Met Rosette besefte ik pas
echt wat ik had verloren. Als ze me haar ook afnamen, zou ik gek
worden, net als doña Eugenia. Ik probeerde er niet aan te denken,
want dan kunnen de dingen ook gebeuren, maar een slavin moet altijd
leven met die onzekerheid. Wij kunnen onze kinderen niet beschermen
of beloven dat we bij hen zullen blijven zolang ze ons nodig
hebben; we raken hen veel te vroeg kwijt, daarom is het beter ze
niet geboren te laten worden. Uiteindelijk heb ik mijn moeder
kunnen vergeven. Zij wilde die kwelling niet doormaken.
Ik heb altijd geweten dat
Gambo zonder mij zou vertrekken. In ons hoofd hadden we dat allebei
geaccepteerd, maar in ons hart niet. Op zijn eentje zou Gambo zich
in veiligheid kunnen brengen, als dat in zijn zétoile stond
geschreven en de loa's het toestonden, maar alle loa's samen zouden
nog niet kunnen voorkomen dat ze hem oppakten als ik met hem
meeging.
Gambo legde
zijn hand op mijn buik en voelde het kind bewegen, ervan overtuigd
dat het van hem was en Honoré zou heten, naar de slaaf die mij had
opgevoed in het huis van madame Delphine. Hij kon hem niet
vernoemen naar zijn eigen vader, die bij de Doden en de Mysteriën
was, maar Honoré was geen bloedverwant en daarom was het geen
onvoorzichtigheid zijn naam te gebruiken. En het is een goede naam
voor iemand die eer boven alles stelt, zelfs boven de
liefde.
'Zonder
vrijheid is er geen eer voor een krijger. Ga met me mee, Zarité.'
Maar dat had ik met mijn dikke buik nooit gekund en ik kon doña
Eugenia ook niet in de steek laten, die inmiddels niet meer was dan
een pop in haar bed, en Maurice al helemaal niet: mijn zoon, die ik
had beloofd dat ze ons nooit zouden scheiden.
Gambo wist niet of ik een
jongen of een meisje had gekregen, want terwijl ik in de hut van
tante Rose aan het persen was, snelde hij voort, als de wind. Hij
had alles goed overdacht en was er tijdens de schemering vandoor
gegaan, nog voor de bewakers er met de honden opuit gingen. Tante
Mathilde sloeg de volgende dag pas om een uur of twaalf alarm,
hoewel ze zijn afwezigheid al vroeg in de ochtend had opgemerkt, en
dat gaf hem een paar uur voorsprong; tante Mathilde was Gambo's
madrina. In Saint-Lazare, net als op andere plantages, wezen ze de
slaven die vers uit Afrika kwamen toe aan een andere slaaf, die zo
iemand moest leren gehoorzamen, een padrino, maar omdat Gambo in de
keuken aan het werk werd gezet, hadden ze hem onder de hoede van
tante Mathilde gesteld. Zij was al wat ouder, had haar eigen
kinderen verloren en was van hem gaan houden, daarom hielp ze
hem.
Prosper Cambray
was met de Maréchaussée op pad, achter de slaven aan die kort
daarvoor waren ontsnapt, hoewel hij eerder had verteld dat hij hen
had gedood. Gambo ging precies de andere kant op en had juist die
nacht gekozen omdat de loa's hem dat hadden aangegeven: zijn vlucht
viel samen met Cambrays afwezigheid en met volle maan. Je kon 's
nachts niet rennen als de maan geen licht gaf, had hij
bedacht.
Mijn dochter
kwam met haar ogen groot en open ter wereld, ze hadden dezelfde
kleur als de mijne. Het duurde even voor ze ademhaalde, maar toen
krijste ze zo hard dat het vlammetje van de kaars begon te trillen.

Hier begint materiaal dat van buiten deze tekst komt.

Lemma nv12_rows_loops source stride width height :
  even_dimensions width height → width ≤ stride →
  stride * (height + height / 2) ≤ len source →
  for_each (seq 0 (Z.to_nat height)) (λ packed row,
      r ← slice_at source (row * Z.to_nat stride) (Z.to_nat width);
      write_at packed (row * Z.to_nat width) r)
    (replicate (Z.to_nat (width * height + width * height / 2)) x00) ≫= (λ packed,
  for_each (seq 0 (Z.to_nat (height / 2))) (λ packed row,
      r ← slice_at source (Z.to_nat height * Z.to_nat stride + row * Z.to_nat stride) (Z.to_nat width);
      write_at packed (Z.to_nat (width * height) + row * Z.to_nat width) r) packed) =
  Some (concat (nv12_rows source stride width height)).
Proof.
  intros (Hw & Hh & Hwe & Hhe) Hs Hlen.
  assert (∃ w s h2, width = Z.of_nat w ∧ stride = Z.of_nat s ∧ height = Z.of_nat (2 * h2))
    as (w & s & h2 & -> & -> & ->).
  { exists (Z.to_nat width), (Z.to_nat stride), (Z.to_nat (height / 2)).
    split_and!; [lia|lia|]. pose proof (Z_div_mod_eq_full height 2). lia. }
  unfold nv12_rows. replace (Z.of_nat (2 * h2) / 2) with (Z.of_nat h2) in *
    by (apply Z.div_unique with 0; lia).
  replace (Z.to_nat (Z.of_nat w * Z.of_nat (2 * h2) + Z.of_nat w * Z.of_nat (2 * h2) / 2))
    with ((2 * h2 + h2) * w)%nat.
  2:{ replace (Z.of_nat w * Z.of_nat (2 * h2)) with (Z.of_nat (w * h2) * 2) by lia.
      rewrite Z.div_mul by lia. lia. }
  replace (Z.to_nat (Z.of_nat w * Z.of_nat (2 * h2))) with (2 * h2 * w)%nat by lia.
  rewrite <-Nat2Z.inj_add, !Nat2Z.id.
  assert (∀ r, (r < 2 * h2 + h2)%nat → (r * s + w ≤ length source)%nat) as Hfit.
  { intros r Hr. unfold len in Hlen. nia. }
  assert (∀ r, (r < 2 * h2 + h2)%nat →
    slice_at source (r * s) w = Some (take w (drop (r * s) source)) ∧
    length (take w (drop (r * s) source)) = w) as Hrow.
  { intros r Hr. specialize (Hfit r Hr). unfold slice_at.
    rewrite (proj2 (Nat.leb_le _ _)), length_take, length_drop by lia. split; [done|lia]. }
  rewrite seq_app, fmap_app, concat_app.
  pose proof (for_each_fill w (λ r, take w (drop (r * s) source)) (seq 0 (2 * h2)) (λ packed row,
      r ← slice_at source (row * s) w; write_at packed (row * w) r) []
    (replicate ((2 * h2 + h2) * w) x00)) as H1. cbn [app length] in H1. rewrite H1; clear H1.
  2:{ intros k r buffer [-> Hk]%lookup_seq. destruct (Hrow (0 + k)%nat) as [E ?]; [lia|].
      rewrite E. cbn. split; [done|]. done. }
  2:{ rewrite length_seq, length_replicate. nia. }
  cbn [mbind option_bind]. rewrite length_seq.
  set (pre := concat ((λ r, take w (drop (r * s) source)) <$> seq 0 (2 * h2))).
  assert (length pre = (2 * h2 * w)%nat) as Hpre.
  { unfold pre. rewrite (length_concat_same w), length_fmap, length_seq; [done|].
    rewrite Forall_fmap, Forall_seq. intros j Hj. apply Hrow. lia. }
  rewrite (for_each_fill w (λ r, take w (drop ((2 * h2 + r) * s) source))).
  - rewrite length_seq, drop_drop, drop_replicate.
    replace ((2 * h2 + h2) * w - _)%nat with 0%nat by lia. cbn [replicate]. rewrite app_nil_r.
    do 2 f_equal. cbn [Nat.add].
    replace (seq (2 * h2) h2) with (Nat.add (2 * h2) <$> seq 0 h2)
      by (rewrite fmap_add_seq; f_equal; lia).
    by rewrite <-list_fmap_compose.
  - intros k r buffer [-> Hk]%lookup_seq. cbn [Nat.add].
    destruct (Hrow (2 * h2 + k)%nat) as [E ?]; [lia|].
    split; [done|]. rewrite <-(Nat.mul_add_distr_r _ _ s), E, Hpre. done.
  - rewrite length_seq, length_drop, length_replicate. nia.
Qed.

(** Every outcome: an error unless the frame is covered, else its rows. *)
Lemma repack_nv12_cases source stride width height :
  uint 32 width → uint 32 height → uint 64 stride → len source ≤ usize_max →
  let covered := surface_dimensions width height ∧ width ≤ stride ∧
    stride * (height + height / 2) ≤ len source in
  (¬ covered ∧ ∃ e, repack_nv12 source stride width height = Some (Err e)) ∨
  (covered ∧ repack_nv12 source stride width height =
     Some (Ok (concat (nv12_rows source stride width height)))).
Proof.
  intros Hw Hh Hs Hl covered. unfold repack_nv12.
  destruct (validated_pixel_count_spec width height) as [[Hd ->]|[Hd ->]];
    [unfold uint in *; lia..| |left; split; [by intros (? & _)|eauto]].
  destruct (Z.ltb_spec stride width); [left; split; [unfold covered; lia|eauto]|].
  pose proof Hd as (Hw' & Hh' & Hwe & Hhe). unfold MAX_SURFACE_WIDTH, MAX_SURFACE_HEIGHT in *.
  assert (0 ≤ height / 2 ≤ height) by (split; [apply Z.div_pos|apply Z.div_le_upper_bound]; lia).
  assert (width * height * 2 ≤ 66355200) by nia.
  assert (width * height / 2 ≤ 16588800) by (apply Z.div_le_upper_bound; lia).
  assert (∀ a b, a + b ≤ 2 ^ 40 → checked_add usize_max a b = Some (a + b)) as Hadd.
  { intros a b Hab. unfold checked_add, usize_max, u64_max.
    by rewrite (proj2 (Z.leb_le _ _)) by lia. }
  rewrite !Hadd by lia. unfold checked_mul.
  destruct (Z.leb_spec (stride * (height + height / 2)) usize_max);
    [|left; split; [unfold covered; lia|eauto]].
  destruct (Z.ltb_spec (len source) (stride * (height + height / 2)));
    [left; split; [unfold covered; lia|eauto]|].
  assert ((MAX_SURFACE_BYTES <? width * height + width * height / 2) = false) as ->
    by (unfold MAX_SURFACE_BYTES; lia).
  pose proof (nv12_rows_loops source stride width height (surface_even _ _ Hd) ltac:(lia) ltac:(lia)) as E.
  apply bind_Some in E as (packed1 & E1 & E2). cbv zeta. rewrite E1. cbn [mbind option_bind].
  rewrite E2. right. done.
Qed.

(** Repacking a padded NV12 frame: it never panics; it succeeds exactly when the
    dimensions are even, non-zero and within the surface limits, the stride covers a row
    and the source holds every row; and then the result is the concatenation of the
    unpadded rows of luma and chroma, half as long again as the pixel count. *)
Theorem repack_nv12_spec (source : bytes) (stride width height : Z) :
  uint 32 width → uint 32 height → uint 64 stride → len source ≤ usize_max →
  is_Some (repack_nv12 source stride width height) ∧
  (∀ packed, repack_nv12 source stride width height = Some (Ok packed) ↔
     surface_dimensions width height ∧ width ≤ stride ∧
     stride * (height + height / 2) ≤ len source ∧
     packed = concat (nv12_rows source stride width height)).
Proof.
  intros Hw Hh Hs Hl. destruct (repack_nv12_cases source stride width height)
    as [(Hn & e & ->)|((? & ? & ?) & ->)]; [done..| |]; (split; [done|]); intros packed.
  - split; [done|]. intros (? & ? & ? & _). by destruct Hn.
  - naive_solver.
Qed.
Lemma repack_nv12_spec_witness :
  repack_nv12 (to_byte <$> [1; 2; 90; 3; 4; 91; 5; 6; 92]) 3 2 2 =
    Some (Ok (to_byte <$> [1; 2; 3; 4; 5; 6])).
Proof.
  destruct (repack_nv12_spec (to_byte <$> [1; 2; 90; 3; 4; 91; 5; 6; 92]) 3 2 2) as [_ H];
    [unfold uint; lia..|vm_compute; congruence|].
  apply H. split; [unfold surface_dimensions|]; repeat split; vm_compute; congruence.
Defined.

(** ** Pixels *)

Lemma raster_lookup width height k p :
  raster width height !! k = Some p → (k = fst p * width + snd p ∧ snd p < width ∧ fst p < height)%nat.
Proof.
  unfold raster. rewrite concat_mjoin, (join_lookup_Some_same_length width).
  - intros (j & l & i & Hj & Hi & ->). apply list_lookup_fmap_Some in Hj as (y & -> & [-> ?]%lookup_seq).
    apply list_lookup_fmap_Some in Hi as (x & -> & [-> ?]%lookup_seq). cbn. lia.
  - rewrite Forall_fmap, Forall_seq. intros j _. cbn. by rewrite length_fmap, length_seq.
Qed.
Lemma length_raster width height : length (raster width height) = (height * width)%nat.
Proof.
  unfold raster. rewrite (length_concat_same width), length_fmap, length_seq; [done|].
  rewrite Forall_fmap, Forall_seq. intros j _. cbn. by rewrite length_fmap, length_seq.
Qed.
Lemma raster_lookup_pixel width height y x :
  (x < width)%nat → (y < height)%nat → raster width height !! (y * width + x)%nat = Some (y, x).
Proof.
  intros Hx Hy. unfold raster. rewrite concat_mjoin.
  apply (join_lookup_Some_same_length' width); [|done|].
  - rewrite Forall_fmap, Forall_seq. intros j _. cbn. by rewrite length_fmap, length_seq.
  - exists ((λ x, (y, x)) <$> seq 0 width). rewrite !list_lookup_fmap, !lookup_seq_lt by done. done.
Qed.

(** Every pixel of a frame of the right size reads inside it. *)
Lemma nv12_pixel_total bs width height p :
  (Nat.Even width → Nat.Even height → length bs = height * width + height * width / 2 →
   snd p < width → fst p < height →
   ∃ px, nv12_pixel bs width (height * width) p = Some px ∧ length px = 4)%nat.
Proof.
  destruct p as [y x]. cbn [fst snd]. intros [w2 ->] [h2 ->] Hl Hx Hy.
  replace (2 * h2 * (2 * w2) / 2)%nat with (h2 * (2 * w2))%nat in Hl
    by (apply Nat.div_unique with 0%nat; lia).
  pose proof (Nat.Div0.div_lt_upper_bound y 2 h2 ltac:(lia)).
  pose proof (Nat.Div0.div_lt_upper_bound x 2 w2 ltac:(lia)).
  unfold nv12_pixel, index_at.
  destruct (lookup_lt_is_Some_2 bs (y * (2 * w2) + x)) as [b0 ->]; [nia|].
  destruct (lookup_lt_is_Some_2 bs (2 * h2 * (2 * w2) + y / 2 * (2 * w2) + 2 * (x / 2)))
    as [b1 ->]; [nia|].
  destruct (lookup_lt_is_Some_2 bs (2 * h2 * (2 * w2) + y / 2 * (2 * w2) + 2 * (x / 2) + 1))
    as [b2 ->]; [nia|].
  eexists. split; [reflexivity|done].
Qed.
Lemma decoder_op_wf width height t op :
  uint 32 width → uint 32 height → trace_wf width height t →
  ∃ t', decoder_op t op = Some t' ∧ trace_wf width height t'.
Proof.
  intros Hw Hh []. destruct op as [job|]; cbn.
  - destruct (decode_wf width height (dt_jobs t) (dt_out t) (dt_decoder t) job)
      as (r & d' & -> & Hq & Hg & Hs & Ha); [done..|]. cbn.
    eexists. split; [done|].
    destruct (DecoderGate_accept (nd_gate (dt_decoder t)) job) as [[[]|e] gate] eqn:Eg; cbn in *.
    + destruct (gate_accept_ok _ _ _ Eg) as (-> & _ & Hstart). split; cbn; try done.
      * apply Forall_app. split; [done|]. destruct r as [[s|]|]; [|done..].
        apply Forall_singleton. by apply Hs.
      * rewrite Hg. split; [|done]. intros _. by destruct (dt_jobs t).
      * intros j js E. destruct (dt_jobs t) as [|j0 js0] eqn:Ej.
        { injection E as <- _. apply Hstart.
          destruct (nd_gate (dt_decoder t)); [|done]. by destruct (proj1 tw_gate0 eq_refl). }
        injection E as <- _. by eapply tw_start0.
    + pose proof (gate_accept_err _ _ _ _ Eg) as ->. split; cbn; try done.
      * apply Forall_app. split; [done|]. destruct r as [[s|]|]; [|done..].
        apply Forall_singleton. by apply Hs.
      * by rewrite Hg.
  - unfold NativeDecoder_reset. destruct (mft_flush _) as [t'|];
      [|eexists; split; [done|]; by split].
    eexists. split; [done|]. destruct tw_queues0. split; [by split|..]; cbn; [constructor| |by split|done].
    constructor.
Qed.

Voor ze haar waste, legde tante Rose haar op mijn borst, ze zat nog
met een dikke streng aan me vast. Ik noemde haar Rosette, naar
tante Rose, die ik vroeg of ze haar grootmoeder wilde zijn,
aangezien we verder geen familie hadden.
De volgende dag werd ze
gedoopt door de meester, die wat water over haar voorhoofd gooide
en wat katholieke gebeden prevelde, maar de zondag daarna
organiseerde tante Rose een echte rada-ceremonie
voor Rosette. De meester gaf
toestemming voor een calenda en we mochten een paar geiten
roosteren. Zo is het gegaan. Het was een hele eer, want op de
plantage werd de geboorte van een slaaf nooit gevierd.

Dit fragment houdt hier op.